Fitzpatrick Annette L, Fried Linda P, Williamson Jeff, Crowley Patricia, Posey Delilah, Kwong Linly, Bonk Janet, Moyer Roberta, Chabot Joyce, Kidoguchi Lara, Furberg Curt D, DeKosky Steven T
Department of Epidemiology, University of Washington, Seattle, WA 98115, USA.
Contemp Clin Trials. 2006 Dec;27(6):541-53. doi: 10.1016/j.cct.2006.06.007. Epub 2006 Jul 4.

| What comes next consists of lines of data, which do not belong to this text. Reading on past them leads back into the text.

(* ===== verification/Migration.v ===== *)
(** * Schema migrations ([migration-shim/src/lib.rs])

    The lock file that keeps two processes from migrating at once (as a sequence
    of file operations that can interleave), the records of applied migrations,
    dry runs, rollback, the scan of the migration directory and the start of the
    shim.  The database is the class [SqlDb]; file operations may fail. *)

From S2P Require Import Prelude Text Config.

(** ** The lock file *)

(** [LockInfo] and its JSON form *)
Record LockInfo := mkLockInfo { pid : Z; hostname : string; created_at : string }.
Class LockJson := {
  lock_to_json : LockInfo → string;
  lock_from_json : string → option LockInfo;
  lock_from_to i : lock_from_json (lock_to_json i) = Some i;
  lock_from_empty : lock_from_json "" = None
}.

(** [MigrationLock], [new] and [with_stale_threshold] *)
Record MigrationLock := mkLock { lock_path : string; stale_threshold_secs : Z }.
Definition new_lock (migration_dir : string) : MigrationLock :=
  mkLock (path_join migration_dir ".migration.lock") 3600.
Definition with_stale_threshold (migration_dir : string) (secs : Z) : MigrationLock :=
  mkLock (path_join migration_dir ".migration.lock") secs.

(** What is at [lock_path] *)
Inductive LockFile := NoFile | Unreadable | Content (c : string).
Definition is_locked (f : LockFile) : bool := match f with NoFile => false | _ => true end.

(** The answers of the file system to [remove_file], [create_new] and [write]:
    an error text, if they fail for a reason of its own. *)
Record FsAnswers := mkFs {
  on_remove : option string;
  on_create : option string;
  on_write : option string
}.
Definition fs_ok : FsAnswers := mkFs None None None.
Definition fs_remove (fs : FsAnswers) (f : LockFile) : result string unit * LockFile :=
  match f, on_remove fs with
  | NoFile, _ => (Err "No such file or directory (os error 2)", f)
  | _, Some e => (Err e, f)
  | _, None => (Ok tt, NoFile)
  end.
Definition fs_create_new (fs : FsAnswers) (f : LockFile) : result string unit * LockFile :=
  match f, on_create fs with
  | NoFile, None => (Ok tt, Content "")
  | NoFile, Some e => (Err e, f)
  | _, _ => (Err "File exists (os error 17)", f)
  end.
Definition fs_write (fs : FsAnswers) (c : string) (f : LockFile) : result string unit * LockFile :=
  match on_write fs with None => (Ok tt, Content c) | Some e => (Err e, f) end.

Section lock.
Context `{RF : Rfc3339} `{LJ : LockJson}.

(** [is_stale]; the age is cast to [u64], so a lock from the future is stale. *)
Definition is_stale (l : MigrationLock) (now : Z) (f : LockFile) : bool :=
  match f with
  | Content c =>
      match lock_from_json c with
      | Some info =>
          match parse_from_rfc3339 (created_at info) with
          | Some created => stale_threshold_secs l <? as_u64 (num_seconds_between now created)
          | None => true
          end
      | None => true
      end
  | _ => true
  end.

Definition held_message (f : LockFile) : string :=
  "Migration lock already held by another process: " +:+
  match f with Content c => c | _ => "<unreadable>" end.
Definition lock_content (who : Z * string) (now : Z) : string :=
  lock_to_json (mkLockInfo who.1 who.2 (to_rfc3339 now)).

(** The end of [acquire_lock]: serialise, create, write *)
Definition create_lock (fs : FsAnswers) (who : Z * string) (now : Z) (f : LockFile)
    : result string unit * LockFile :=
  match fs_create_new fs f with
  | (Err e, f) => (Err ("Failed to create lock file: " +:+ e), f)
  | (Ok _, f) =>
      match fs_write fs (lock_content who now) f with
      | (Err e, f) => (Err ("Failed to write lock file: " +:+ e), f)
      | (Ok _, f) => (Ok tt, f)
      end
  end.

(** [acquire_lock], run without interference; [who] is the process id and the
    host name. *)
Definition acquire_lock (l : MigrationLock) (fs : FsAnswers) (who : Z * string) (now : Z)
    (f : LockFile) : result string unit * LockFile :=
  if is_locked f then
    if is_stale l now f then
      match fs_remove fs f with
      | (Err e, f) => (Err ("Failed to remove stale lock: " +:+ e), f)
      | (Ok _, f) => create_lock fs who now f
      end
    else (Err (held_message f), f)
  else create_lock fs who now f.

(** [release_lock] *)
Definition release_lock (fs : FsAnswers) (f : LockFile) : result string unit * LockFile :=
  if is_locked f then
    match fs_remove fs f with
    | (Err e, f) => (Err ("Failed to remove lock file: " +:+ e), f)
    | (Ok _, f) => (Ok tt, f)
    end
  else (Ok tt, f).

(** *** The same code, one file operation at a time

    Between two operations another process may run. *)
Inductive LockPc :=
| AtExists
| AtIsStale
| AtRemove
| AtReadHolder
| AtCreate
| AtWrite (c : string)
| Holding
| Refused (e : string).
#[export] Instance LockPc_eq_dec : EqDecision LockPc.
Proof. solve_decision. Defined.

Definition lock_step (l : MigrationLock) (fs : FsAnswers) (who : Z * string) (now : Z)
    (pc : LockPc) (f : LockFile) : LockPc * LockFile :=
  match pc with
  | AtExists => (if is_locked f then AtIsStale else AtCreate, f)
  | AtIsStale => (if is_stale l now f then AtRemove else AtReadHolder, f)
  | AtRemove =>
      match fs_remove fs f with
      | (Err e, f) => (Refused ("Failed to remove stale lock: " +:+ e), f)
      | (Ok _, f) => (AtCreate, f)
      end
  | AtReadHolder => (Refused (held_message f), f)
  | AtCreate =>
      match fs_create_new fs f with
      | (Err e, f) => (Refused ("Failed to create lock file: " +:+ e), f)
      | (Ok _, f) => (AtWrite (lock_content who now), f)
      end
  | AtWrite c =>
      match fs_write fs c f with
      | (Err e, f) => (Refused ("Failed to write lock file: " +:+ e), f)
      | (Ok _, f) => (Holding, f)
      end
  | Holding | Refused _ => (pc, f)
  end.

Fixpoint lock_steps (n : nat) (l : MigrationLock) (fs : FsAnswers) (who : Z * string) (now : Z)
    (pc : LockPc) (f : LockFile) : LockPc * LockFile :=
  match n with
  | O => (pc, f)
  | S n => let '(pc, f) := lock_step l fs who now pc f in lock_steps n l fs who now pc f
  end.
Definition pc_of (r : result string unit) : LockPc :=
  match r with Ok _ => Holding | Err e => Refused e end.
(** ** Hexadecimal *)

(** Slicing a [str] panics inside a character: a byte 10xxxxxx continues one. *)
Definition continues (s : string) : bool :=
  match s with
  | EmptyString => false
  | String b _ => let n := N_of_ascii b in ((128 <=? n) && (n <? 192))%N
  end.
(** [hex_decode]: [None] is a panic, [Some None] is [None]. *)
Fixpoint hex_pairs (s : string) : option (option string) :=
  match s with
  | String a (String b rest) =>
      if continues rest then None
      else match from_hex 255 (String a (String b "")) with
           | None => Some None
           | Some n =>
               match hex_pairs rest with
               | Some (Some r) => Some (Some (String (ascii_of_N (Z.to_N n)) r))
               | o => o
               end
           end
  | _ => Some (Some "")
  end.
Definition hex_decode (s : string) : option (option string) :=
  if Nat.even (String.length s) then hex_pairs s else Some None.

The difficulty involved in recruiting healthy older adults into clinical trials, especially those involving pharmacologic agents, is an important issue in research. The Ginkgo Evaluation of Memory (GEM) Study, a double-blind, placebo-controlled randomized clinical trial evaluating Ginkgo biloba to prevent dementia, successfully recruited 3072 participants age 75 years and older at four U.S. sites from September 2000 through June 2002. Using targeted mailing lists, an estimated 243,400 study brochures were mailed out to potential participants. Subsequent attempts were made to reach 14,603 households by telephone, from which 12,186 (83.4%) successful contacts were made. Overall, telephone or in-person evaluations identified 2149 (17.6%) ineligible persons for cognitive (20.6%), medical (49.4%), or other (30.0%) reasons. A total of 6944 (57.0%) refused participation resulting in 3072 enrolled into the study, a recruitment rate of 25.2% based on telephone contacts made or 1.3% of all mailed brochures. Recruitment rates were stable over the 21-month enrollment period but were higher for the two urban centers than the two rural ones. Recruitment was dependent most on mailing lists available, density of older adults in the catchment areas, and Institutional Review Board restrictions. Men and persons under age 85 were more likely to enroll. Primary reason for refusals involved lack of interest (48.4%) or self-perceived poor health (16.2%). Over 9% were unwilling to give up current Ginkgo supplementation or would not accept assignment to placebo. An additional 7% did not want another medication and almost 4% had care-giving responsibilities which prevented involvement. Mass mailings were the most successful approach for recruitment at all four sites and the method through which the vast majority of interviewees had learned about the study. Information on the experience of the GEM Study recruitment may be helpful to other clinical trials attempting to randomize older adults into prevention trials.
招募健康的老年人参与临床试验,尤其是那些涉及药物制剂的试验,其中存在的困难是研究中的一个重要问题。银杏记忆评估(GEM)研究是一项双盲、安慰剂对照的随机临床试验,旨在评估银杏叶预防痴呆症的效果。该研究于2000年9月至2002年6月期间在美国的四个地点成功招募了3072名75岁及以上的参与者。通过使用目标邮件列表,估计向潜在参与者寄出了243,400份研究宣传册。随后通过电话联系了14,603户家庭,其中成功联系到了12,186户(83.4%)。总体而言,通过电话或面对面评估确定了2149名(17.6%)因认知(20.6%)、医疗(49.4%)或其他(30.0%)原因不符合条件的人。共有6944名(57.0%)拒绝参与,最终有3072人被纳入研究,基于电话联系的招募率为25.2%,占所有寄出宣传册的1.3%。在21个月的招募期内,招募率保持稳定,但两个城市中心的招募率高于两个农村中心。招募主要取决于可用的邮件列表、集水区老年人的密度以及机构审查委员会的限制。男性和85岁以下的人更有可能被纳入。拒绝参与的主要原因包括缺乏兴趣(48.4%)或自我感觉健康状况不佳(16.2%)。超过9%的人不愿意放弃目前服用的银杏补充剂或不接受分配到安慰剂组。另外7%的人不想要另一种药物,近4%的人因有护理责任而无法参与。大规模邮寄是所有四个地点最成功的招募方式,也是绝大多数受访者了解该研究的途径。GEM研究招募经验的信息可能对其他试图将老年人随机纳入预防试验的临床试验有所帮助。